W grudniu 2010 r. zaczęto wprowadzać w instytucie przedstawiony przez niego i przyjęty przez ministra zdrowia program naprawczy, mający przede wszystkim zmniejszyć zadłużenie szpitala. Te działania przynoszą już wymierne efekty. W latach 2005-2010 zadłużenie wynosiło rocznie 5-10 mln zł. W 2011 r. – 4 mln zł (w tym koszty obsługi zadłużenia – ponad 3 mln zł). W bieżącym roku, po ośmiu miesiącach, strata sięgnęła 1,5 mln zł (NFZ nie zapłacił ponad 3 mln zł za nadwykonania). Jak widać, sytuacja zdecydowanie się poprawia, a pracownicy są zmotywowani do lepszej pracy.
W 2012 r. Instytut Reumatologii zajął pierwsze miejsce w swojej kategorii w rankingu placówek medycznych organizowanym przez „Medical Tribune”. Ranking opracowano na podstawie ocen lekarzy, które anonimowo wystawiali badanym szpitalom (nie mogli głosować na własną placówkę).
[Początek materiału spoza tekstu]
(* ===== verification/Critic.v ===== *)
(** Critics: [lib/Orchestration/Critic.cpp].

    A critic proposes a way to run a loop in parallel.  It returns a plan, the
    dependences that the plan does not respect, its criticisms, which all have to be
    removable, and what the plan is expected to save. *)
From S2P Require Import Prelude Machine Pipeline Estimate.
From Stdlib Require Import SpecFloat.
#[local] Open Scope Z_scope.

(** ** Dependence graphs

    The nodes are values, given by their addresses.  Edges are told apart by their
    contents. *)
Record PDG := MkPDG { pdg_edges : list (DGEdge Instruction); internalNodes : list Instruction }.
Definition pdg_isInternal (pdg : PDG) (v : Instruction) : bool := bool_decide (v ∈ internalNodes pdg).

(** NOELLE copies a part of a graph: the nodes of a list and the edges between
    them, except for those to ignore. *)
Class Subgraphs := { createSubgraphFromValues : PDG → list Instruction → list (DGEdge Instruction) → PDG }.
Class SubgraphLaws `{Subgraphs} : Prop := {
  sl_edges : ∀ pdg vs ig e, e ∈ pdg_edges (createSubgraphFromValues pdg vs ig) ↔
    e ∈ pdg_edges pdg ∧ outgoingT e ∈ vs ∧ incomingT e ∈ vs ∧ (e ∉ ig);
  sl_nodes : ∀ pdg vs ig, internalNodes (createSubgraphFromValues pdg vs ig) ≡ₚ vs }.

(** ** Plans *)

(** The loop: its blocks, its header and how deep it is nested. *)
Record Loop := MkLoopInfo { loop_ir : LoopIR; blocks : list (list Instruction); getLoopDepth : Z }.

(** A set of dependences. *)
Abbreviation Criticisms := (list (DGEdge Instruction)) (only parsing).
Definition insert_crit (cs : Criticisms) (e : DGEdge Instruction) : Criticisms :=
  if decide (e ∈ cs) then cs else cs ++ [e].

Record CriticRes := MkRes { criticisms : Criticisms; expSpeedup : Z; res_ps : option PipelineStrategy }.

(** A new [PipelineStrategy]. *)
Definition new_plan : PipelineStrategy := MkStrategy 0 [] [] [].

Definition both_internal (pdg : PDG) (e : DGEdge Instruction) : bool :=
  pdg_isInternal pdg (incomingT e) && pdg_isInternal pdg (outgoingT e).

(** ** The critics *)

Section Critics.
Context `{PerformanceEstimator}.

Definition getAllCriticisms (pdg : PDG) : Criticisms :=
  foldl (λ cs e, if negb (both_internal pdg e) then cs else insert_crit cs e) [] (pdg_edges pdg).

Definition FixedPoint : Z := 1000.
Definition PenalizeLoopNest : Z := u32 (FixedPoint * 10).

(** [None] when the estimate of the pipeline fails. *)
Definition getExpPipelineSpeedup (ps : PipelineStrategy) (loop : Loop) : option Z :=
  let loopTime := to_ulong (estimate_loop_weight (blocks loop)) in
  let scaledLoopTime := u64 (FixedPoint * loopTime) in
  let depthPenalty := u32 (PenalizeLoopNest * u32 (getLoopDepth loop - 1)) in
  let adjLoopTime := if depthPenalty <? scaledLoopTime then u64 (scaledLoopTime - depthPenalty) else scaledLoopTime in
  w ← estimate_pipeline_weight_loop (stages ps) (blocks loop);
  let estimatePipelineWeight := to_ulong (dmul (of_int FixedPoint) w) in
  let wt := u64 (adjLoopTime - estimatePipelineWeight) in
  Some (if estimatePipelineWeight <? adjLoopTime then wt else 0).

Context `{Subgraphs}.

(** A copy of the graph without the loop-carried dependences that can be removed;
    [remove_edge] is [removeEdge] on the copy. *)
Definition remove_edge (pdg : PDG) (e : DGEdge Instruction) : PDG :=
  MkPDG (filter (λ f, f ≠ e) (pdg_edges pdg)) (internalNodes pdg).
Definition getExpectedPdg (pdg : PDG) : PDG :=
  let expectedPDG := createSubgraphFromValues pdg (internalNodes pdg) [] in
  let removableLCEdges :=
    filter (λ e, isLoopCarriedDependence e = true ∧ isRemovableDependence e = true) (pdg_edges expectedPDG) in
  foldl remove_edge expectedPDG removableLCEdges.

(** [DOALLCritic::getDOALLStrategy] *)
Definition getDOALLStrategy (pdg : PDG) (threadBudget : Z) : option PipelineStrategy :=
  if existsb (λ e, both_internal pdg e && isLoopCarriedDependence e) (pdg_edges pdg) then None
  else
    let parallel_stage := set_parallel_factor threadBudget (stage_of Parallel (internalNodes pdg)) in
    Some (set_stages (stages new_plan ++ [parallel_stage]) new_plan).

(** [DOALLCritic::getCriticisms] *)
Definition doall_criticisms (pdg : PDG) : Criticisms :=
  foldl (λ cs e,
    if negb (both_internal pdg e) then cs
    else if isLoopCarriedDependence e then
      if negb (isRemovableDependence e) then cs else insert_crit cs e
    else cs) [] (pdg_edges pdg).
Definition doall_getCriticisms (pdg : PDG) (loop : Loop) (threadBudget : Z) : option CriticRes :=
  let cs := doall_criticisms pdg in
  let expectedPDG := getExpectedPdg pdg in
  match getDOALLStrategy expectedPDG threadBudget with
  | None => Some (MkRes cs 0 None)
  | Some ps => speedup ← getExpPipelineSpeedup ps loop; Some (MkRes cs speedup (Some ps))
  end.

(** ** Criticisms as sets *)

Lemma elem_of_insert_crit cs e f : f ∈ insert_crit cs e ↔ f ∈ cs ∨ f = e.
Proof.
  unfold insert_crit. case_decide as Hd; [split; [by left|intros [| ->]; done]|]. rewrite elem_of_app, list_elem_of_singleton. done.
Qed.

Lemma elem_of_collect (keep : DGEdge Instruction → bool) l cs f :
  f ∈ foldl (λ cs e, if keep e then insert_crit cs e else cs) cs l ↔ f ∈ cs ∨ f ∈ l ∧ keep f = true.
Proof.
  revert cs. induction l as [|e l IH]; intros cs; cbn [foldl]; [split; [by left|intros [|[?%elem_of_nil _]]; done]|].
  rewrite IH, elem_of_cons. destruct (keep e) eqn:E; [rewrite elem_of_insert_crit|]; split; intros Hf.
  - destruct Hf as [[|<-]|[? ?]]; [tauto..|tauto].
  - destruct Hf as [|[[->|] ?]]; tauto.
  - tauto.
  - destruct Hf as [|[[->|] ?]]; [tauto|congruence|tauto].
Qed.

Lemma elem_of_doall_criticisms pdg e : e ∈ doall_criticisms pdg ↔
  e ∈ pdg_edges pdg ∧ both_internal pdg e = true ∧ isLoopCarriedDependence e = true ∧ isRemovableDependence e = true.
Proof.
  unfold doall_criticisms.
  set (keep e := both_internal pdg e && isLoopCarriedDependence e && isRemovableDependence e).
  rewrite (foldl_same _ (λ cs e, if keep e then insert_crit cs e else cs)) by
    (intros cs f; unfold keep; by destruct (both_internal pdg f), (isLoopCarriedDependence f), (isRemovableDependence f)).
  rewrite elem_of_collect, elem_of_nil. unfold keep. rewrite !andb_true_iff. tauto.
Qed.

Lemma elem_of_remove_edges es pdg f : f ∈ pdg_edges (foldl remove_edge pdg es) ↔ f ∈ pdg_edges pdg ∧ (f ∉ es).
Proof.
  revert pdg. induction es as [|e es IH]; intros pdg; cbn [foldl]; [rewrite elem_of_nil; tauto|].
  rewrite IH. cbn [remove_edge pdg_edges]. rewrite list_elem_of_filter, elem_of_cons. tauto.
Qed.
Lemma remove_edges_nodes es pdg : internalNodes (foldl remove_edge pdg es) = internalNodes pdg.
Proof. revert pdg. induction es as [|e es IH]; intros pdg; [done|]. cbn [foldl]. by rewrite IH. Qed.

Context (HL : SubgraphLaws).

Lemma both_internal_iff pdg e : both_internal pdg e = true ↔ outgoingT e ∈ internalNodes pdg ∧ incomingT e ∈ internalNodes pdg.
Proof. unfold both_internal, pdg_isInternal. rewrite andb_true_iff, !bool_decide_eq_true. tauto. Qed.

Lemma elem_of_expected pdg e : e ∈ pdg_edges (getExpectedPdg pdg) ↔
  e ∈ pdg_edges pdg ∧ both_internal pdg e = true ∧ ¬ (isLoopCarriedDependence e = true ∧ isRemovableDependence e = true).
Proof.
  unfold getExpectedPdg. rewrite elem_of_remove_edges, list_elem_of_filter, sl_edges, both_internal_iff, elem_of_nil. tauto.
Qed.
Lemma expected_nodes pdg : internalNodes (getExpectedPdg pdg) ≡ₚ internalNodes pdg.
Proof. unfold getExpectedPdg. by rewrite remove_edges_nodes, sl_nodes. Qed.

Lemma doall_critic_run pdg threadBudget :
  (is_Some (getDOALLStrategy (getExpectedPdg pdg) threadBudget) ↔
    ∀ e, e ∈ pdg_edges pdg → both_internal pdg e = true → isLoopCarriedDependence e = true → isRemovableDependence e = true) ∧
  ∀ ps, getDOALLStrategy (getExpectedPdg pdg) threadBudget = Some ps →
    (∀ e, e ∈ doall_criticisms pdg ↔ e ∈ pdg_edges pdg ∧ both_internal pdg e = true ∧ isLoopCarriedDependence e = true) ∧
    ∃ s, stages ps = [s] ∧ type s = Parallel ∧ parallel_factor s = threadBudget ∧
      ∀ x, x ∈ instructions s ↔ x ∈ internalNodes pdg.
Proof.
  assert (∀ e, both_internal (getExpectedPdg pdg) e = both_internal pdg e) as Hb.
  { intros e. apply eq_true_iff_eq. rewrite !both_internal_iff, expected_nodes. done. }
  unfold getDOALLStrategy. destruct (existsb _ _) eqn:Ex.
  - split; [|done]. split; [by intros [? ?]|]. intros Hall. apply existsb_exists in Ex as (e & He%list_elem_of_In & [Hi Hc]%andb_true_iff).
    apply elem_of_expected in He as (He & Hi' & Hn). destruct Hn. auto.
  - assert (∀ e, e ∈ pdg_edges pdg → both_internal pdg e = true → isLoopCarriedDependence e = true → isRemovableDependence e = true) as Hall.
    { intros e He Hi Hc. destruct (isRemovableDependence e) eqn:Er; [done|]. apply not_true_iff_false in Ex. destruct Ex.
      apply existsb_exists. exists e. rewrite Hb, Hi, Hc. split; [|done]. apply list_elem_of_In, elem_of_expected. rewrite Er. intuition done. }
    split; [split; [done|by eexists]|]. intros ps [= <-]. split.
    + intros e. rewrite elem_of_doall_criticisms. split; [tauto|]. intros (He & Hi & Hc). auto.
    + eexists. split; [done|]. do 2 (split; [done|]). intros x. cbn. by rewrite elem_of_list_to_set, expected_nodes.
Qed.

(** The DOALL critic proposes a plan exactly when every loop-carried dependence
    inside the loop can be removed; then its criticisms are exactly these
    dependences, and the plan is one parallel stage with every instruction. *)
Theorem doall_critic_exact pdg threadBudget :
  (is_Some (getDOALLStrategy (getExpectedPdg pdg) threadBudget) ↔
    ∀ e, e ∈ pdg_edges pdg → both_internal pdg e = true → isLoopCarriedDependence e = true → isRemovableDependence e = true) ∧
  ∀ ps, getDOALLStrategy (getExpectedPdg pdg) threadBudget = Some ps →
    (∀ e, e ∈ doall_criticisms pdg ↔ e ∈ pdg_edges pdg ∧ both_internal pdg e = true ∧ isLoopCarriedDependence e = true) ∧
    ∃ s, stages ps = [s] ∧ type s = Parallel ∧ parallel_factor s = threadBudget ∧
      ∀ x, x ∈ instructions s ↔ x ∈ internalNodes pdg.
Proof. apply doall_critic_run. Qed.
End Critics.

(** ** A copy by filters *)

Definition filter_subgraphs : Subgraphs := {|
  createSubgraphFromValues pdg vs ig :=
    MkPDG (filter (λ e, outgoingT e ∈ vs ∧ incomingT e ∈ vs ∧ (e ∉ ig)) (pdg_edges pdg)) vs |}.
Lemma filter_subgraphs_laws : SubgraphLaws (H := filter_subgraphs).
Proof.
  constructor; [|done]. intros pdg vs ig e. cbn. rewrite list_elem_of_filter. tauto.
Qed.

(** Two loop-carried dependences, one that cannot be removed and one from outside. *)
Definition crit_edge (a b : Instruction) (carried removable : bool) : DGEdge Instruction :=
  MkEdge a b carried false true true removable [].
Definition doall_pdg : PDG := MkPDG [crit_edge 1 2 false false; crit_edge 2 1 true true; crit_edge 9 1 true false] [1; 2; 3].

Lemma doall_critic_exact_witness :
  (is_Some (getDOALLStrategy (getExpectedPdg (H0 := filter_subgraphs) doall_pdg) 8) ↔
    ∀ e, e ∈ pdg_edges doall_pdg → both_internal doall_pdg e = true → isLoopCarriedDependence e = true → isRemovableDependence e = true) ∧
  ∀ ps, getDOALLStrategy (getExpectedPdg (H0 := filter_subgraphs) doall_pdg) 8 = Some ps →
    (∀ e, e ∈ doall_criticisms doall_pdg ↔ e ∈ pdg_edges doall_pdg ∧ both_internal doall_pdg e = true ∧ isLoopCarriedDependence e = true) ∧
    ∃ s, stages ps = [s] ∧ type s = Parallel ∧ parallel_factor s = 8 ∧ ∀ x, x ∈ instructions s ↔ x ∈ internalNodes doall_pdg.
Proof. apply (doall_critic_exact (H0 := filter_subgraphs) filter_subgraphs_laws). Defined.

Example doall_critic_example :
  doall_criticisms doall_pdg = [crit_edge 2 1 true true] ∧
  is_Some (getDOALLStrategy (getExpectedPdg (H0 := filter_subgraphs) doall_pdg) 8) ∧
  getDOALLStrategy (getExpectedPdg (H0 := filter_subgraphs) (MkPDG [crit_edge 2 1 true false] [1; 2])) 8 = None.
Proof. split; [by vm_compute|]. split; [by eexists; vm_compute|by vm_compute]. Qed.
– Rehabilitacja, w tym rehabilitacja zawodowa, ma decydujące znaczenie dla jakości życia i perspektyw zawodowych pacjenta – powiedziała w czasie konferencji prof. dr hab. med. Krystyna Księżopolska-Orłowska, konsultant krajowy w dziedzinie rehabilitacji medycznej. – Choroby reumatyczne często ograniczają sprawność ruchową, mogą też powodować uszkodzenie i zaburzenia funkcji narządów wewnętrznych. Niestety, w większości przypadków pacjentowi późno zdiagnozowanemu, który nie rozpoczął w odpowiednim momencie terapii lekowej oraz rehabilitacji, nie uda się zachować sprawności, a co za tym idzie pracy. A to coraz częściej oznacza nie tylko ubóstwo, ale wręcz nędzę i wykluczenie społeczne. Im szybciej pacjent uświadomi sobie, że choruje na schorzenie, które da się jedynie zaleczyć, a stan zdrowia (sprawność i niezależność) w dużej mierze zależy od niego samego, tym szybciej można podjąć starania o utrzymanie jego sprawności psychofizycznej na optymalnym poziomie.